■ Task to complete: Beneath this line is the data. Output exactly the lines from the line with "Inductive KeyLine : str" to the line with "- exists a, (trim", both ends included, and nothing more.

■ Saved data entries:

(* ===== verification/IniEdit.v ===== *)
(** * Edits of INI files, block by block

    Lines that are copied to another indent, keys that get another value, the places where keys are inserted, and what the loop of
    [merge] makes of the edits. *)

From S2P Require Import Prelude RustStr Decimals Ini IniFacts.

(** ** Lines that set a key *)

Definition nonblank_head (s : str) : Prop := match s with c :: _ => is_whitespace c = false | [] => False end.
Definition no_delim (s : str) : Prop := forallb (fun c => negb (is_delim c)) s = true.

Lemma str_to_from s p : str_to s p ++ str_from s p = s.
Proof. revert p. induction s as [|c s IH]; intros [|p]; cbn [str_to str_from app]; [done..|]. by rewrite IH. Qed.

Lemma delim_not_blank d : is_delim d = true -> is_whitespace d = false /\ d <> c!"[" /\ one_of u!"#;" d = false.
Proof. unfold is_delim. intros H%one_of_true. cbn in H. by destruct H as [<-|[<-|[]]]. Qed.

Lemma delim_one_byte d : is_delim d = true -> len_utf8 d = 1.
Proof. unfold is_delim. intros H%one_of_true. cbn in H. by destruct H as [<-|[<-|[]]]. Qed.

Lemma head_split s : nonblank_head s -> exists c r, s = c :: r /\ is_whitespace c = false.
Proof. destruct s as [|c r]; [done|]. by exists c, r. Qed.

Lemma indent_of_text a s : blank a = true -> nonblank_head s -> indent_len (a ++ s) = len a.
Proof. intros Ha (c & r & -> & Hc)%head_split. by apply indent_of_split. Qed.

Lemma text_kind a c r : blank a = true -> is_whitespace c = false ->
  skipped (a ++ c :: r) = one_of u!"#;" c /\ is_header (a ++ c :: r) = (c!"[" =? c)%N.
Proof.
  intros Ha Hc. unfold skipped, is_header. destruct (trim_head a c r Ha Hc) as [r' ->]. split; [done|]. unfold starts_with. cbn [strip_prefix str_of map].
  by destruct (_ =? _)%N.
Qed.

Lemma find_no_match f s : forallb (fun c => negb (f c)) s = true -> find f s = None.
Proof.
  unfold find. generalize 0. induction s as [|c s IH]; intros p; cbn [forallb find_at]; [done|]. intros [Hc Hs]%andb_true_iff. destruct (f c); [done|by apply IH].
Qed.

Lemma read_key_alone a s : blank a = true -> nonblank_head s -> no_delim s -> read_key (a ++ s) = (trim s, None, None).
Proof. intros Ha Hs Hd. unfold read_key. rewrite indent_of_text, str_from_app by done. by rewrite find_no_match. Qed.

(** The text before a value. *)
Definition key_prefix (a kt : str) (d : char) (after : str) : str :=
  a ++ kt ++ d :: take_while is_whitespace after ++ (if bool_decide (after = []) then u!" " else []).

Lemma len_trim_start s : len s - len (trim_start s) = len (take_while is_whitespace s).
Proof. rewrite <- (take_drop_while is_whitespace s) at 1. rewrite len_app. unfold trim_start, trim_start_matches. lia. Qed.

Lemma read_key_value a kt d after : blank a = true -> nonblank_head (kt ++ [d]) -> no_delim kt -> is_delim d = true ->
  read_key (a ++ kt ++ d :: after) = (trim kt, Some (trim after), Some (key_prefix a kt d after)).
Proof.
  intros Ha Hh Hk Hd. unfold read_key. rewrite indent_of_text; [|done|by destruct kt]. rewrite str_from_app, find_first by done.
  assert (kt ++ d :: after = (kt ++ [d]) ++ after) as Es by (by rewrite <- app_assoc).
  rewrite str_to_app, len_trim_start. rewrite Es. replace (len kt + 1) with (len (kt ++ [d])) by (rewrite len_app; cbn; rewrite delim_one_byte by done; lia).
  rewrite str_from_app. f_equal. f_equal. unfold key_prefix. set (sp := take_while is_whitespace after).
  assert (str_to (a ++ (kt ++ [d]) ++ after) (len a + len kt + 1 + len sp) = a ++ (kt ++ [d]) ++ sp) as ->.
  { replace (len a + len kt + 1 + len sp) with (len (a ++ (kt ++ [d]) ++ sp)) by (rewrite !len_app; cbn; rewrite delim_one_byte by done; lia).
    etrans; [|apply (str_to_app (a ++ (kt ++ [d]) ++ sp) (drop_while is_whitespace after))]. f_equal. rewrite <- !app_assoc. subst sp. by rewrite take_drop_while. }
  destruct (decide (after = [])) as [->|Hne]; [by rewrite <- !app_assoc|]. rewrite (bool_decide_eq_false_2 (after = [])) by done.
  replace (bool_decide (trim after = []) && (len (take_while is_whitespace after) =? 0)) with false; [by rewrite app_nil_r, <- !app_assoc|].
  symmetry. apply andb_false_iff. destruct after as [|c after]; [done|]. cbn [take_while]. destruct (is_whitespace c) eqn:Ec.
  - right. apply Nat.eqb_neq. cbn. pose proof (len_utf8_pos c). lia.
  - left. apply bool_decide_eq_false. intros H%trim_blank. cbn in H. by rewrite Ec in H.
Qed.

(** Every line that sets a key is one of these. *)
Inductive KeyLine : str -> str -> option str -> option str -> str -> Prop :=
| KeyAlone a s : blank a = true -> nonblank_head s -> no_delim s -> KeyLine a (trim s) None None (a ++ s)
| KeyValue a kt d after : blank a = true -> nonblank_head (kt ++ [d]) -> no_delim kt -> is_delim d = true ->
    KeyLine a (trim kt) (Some (trim after)) (Some (key_prefix a kt d after)) (a ++ kt ++ d :: after).

Lemma split_delim s : no_delim s \/ exists kt d after, s = kt ++ d :: after /\ no_delim kt /\ is_delim d = true.
Proof.
  induction s as [|c s IH]; [by left|]. destruct (is_delim c) eqn:Ec; [right; by exists [], c, s|].
  destruct IH as [H|(kt & d & after & -> & Hk & Hd)]; [left|right; exists (c :: kt), d, after; split_and!; try done]; unfold no_delim in *; cbn [forallb]; by rewrite Ec.
Qed.

Lemma read_key_inv l : trim l <> [] -> exists a k v p, read_key l = (k, v, p) /\ KeyLine a k v p l.
Proof.
  intros (a & c & r & -> & Ha & Hc)%blank_trim_nil. destruct (split_delim (c :: r)) as [Hd|(kt & d & after & E & Hk & Hd)].
  - exists a, (trim (c :: r)), None, None. split; [by apply read_key_alone|by constructor].
  - rewrite E. assert (nonblank_head (kt ++ [d])) by (by destruct kt; injection E as -> ->).
    eexists a, _, _, _. split; [by apply read_key_value|by constructor].
Qed.

Lemma key_line_read a k v p l : KeyLine a k v p l -> read_key l = (k, v, p) /\ indent_len l = len a /\ blank a = true.
Proof.
  intros []; (split_and!; [|rewrite indent_of_text|]); try done; [by apply read_key_alone|by apply read_key_value|by destruct kt].
Qed.

(** ** Whitespace at the ends of lines *)

Lemma skipped_trail l b : blank b = true -> skipped (l ++ b) = skipped l.
Proof. intros Hb. unfold skipped. by rewrite trim_app_blank. Qed.

Lemma blank_prefix a b : blank (a ++ b) = true -> blank a = true.
Proof. rewrite blank_app. by intros [? _]%andb_true_iff. Qed.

■ Answer space:
Inductive KeyLine : str -> str -> option str -> option str -> str -> Prop :=
| KeyAlone a s : blank a = true -> nonblank_head s -> no_delim s -> KeyLine a (trim s) None None (a ++ s)
| KeyValue a kt d after : blank a = true -> nonblank_head (kt ++ [d]) -> no_delim kt -> is_delim d = true ->
    KeyLine a (trim kt) (Some (trim after)) (Some (key_prefix a kt d after)) (a ++ kt ++ d :: after).

Lemma split_delim s : no_delim s \/ exists kt d after, s = kt ++ d :: after /\ no_delim kt /\ is_delim d = true.
Proof.
  induction s as [|c s IH]; [by left|]. destruct (is_delim c) eqn:Ec; [right; by exists [], c, s|].
  destruct IH as [H|(kt & d & after & -> & Hk & Hd)]; [left|right; exists (c :: kt), d, after; split_and!; try done]; unfold no_delim in *; cbn [forallb]; by rewrite Ec.
Qed.

Lemma read_key_inv l : trim l <> [] -> exists a k v p, read_key l = (k, v, p) /\ KeyLine a k v p l.
Proof.
  intros (a & c & r & -> & Ha & Hc)%blank_trim_nil. destruct (split_delim (c :: r)) as [Hd|(kt & d & after & E & Hk & Hd)].
  - exists a, (trim (c :: r)), None, None. split; [by apply read_key_alone|by constructor].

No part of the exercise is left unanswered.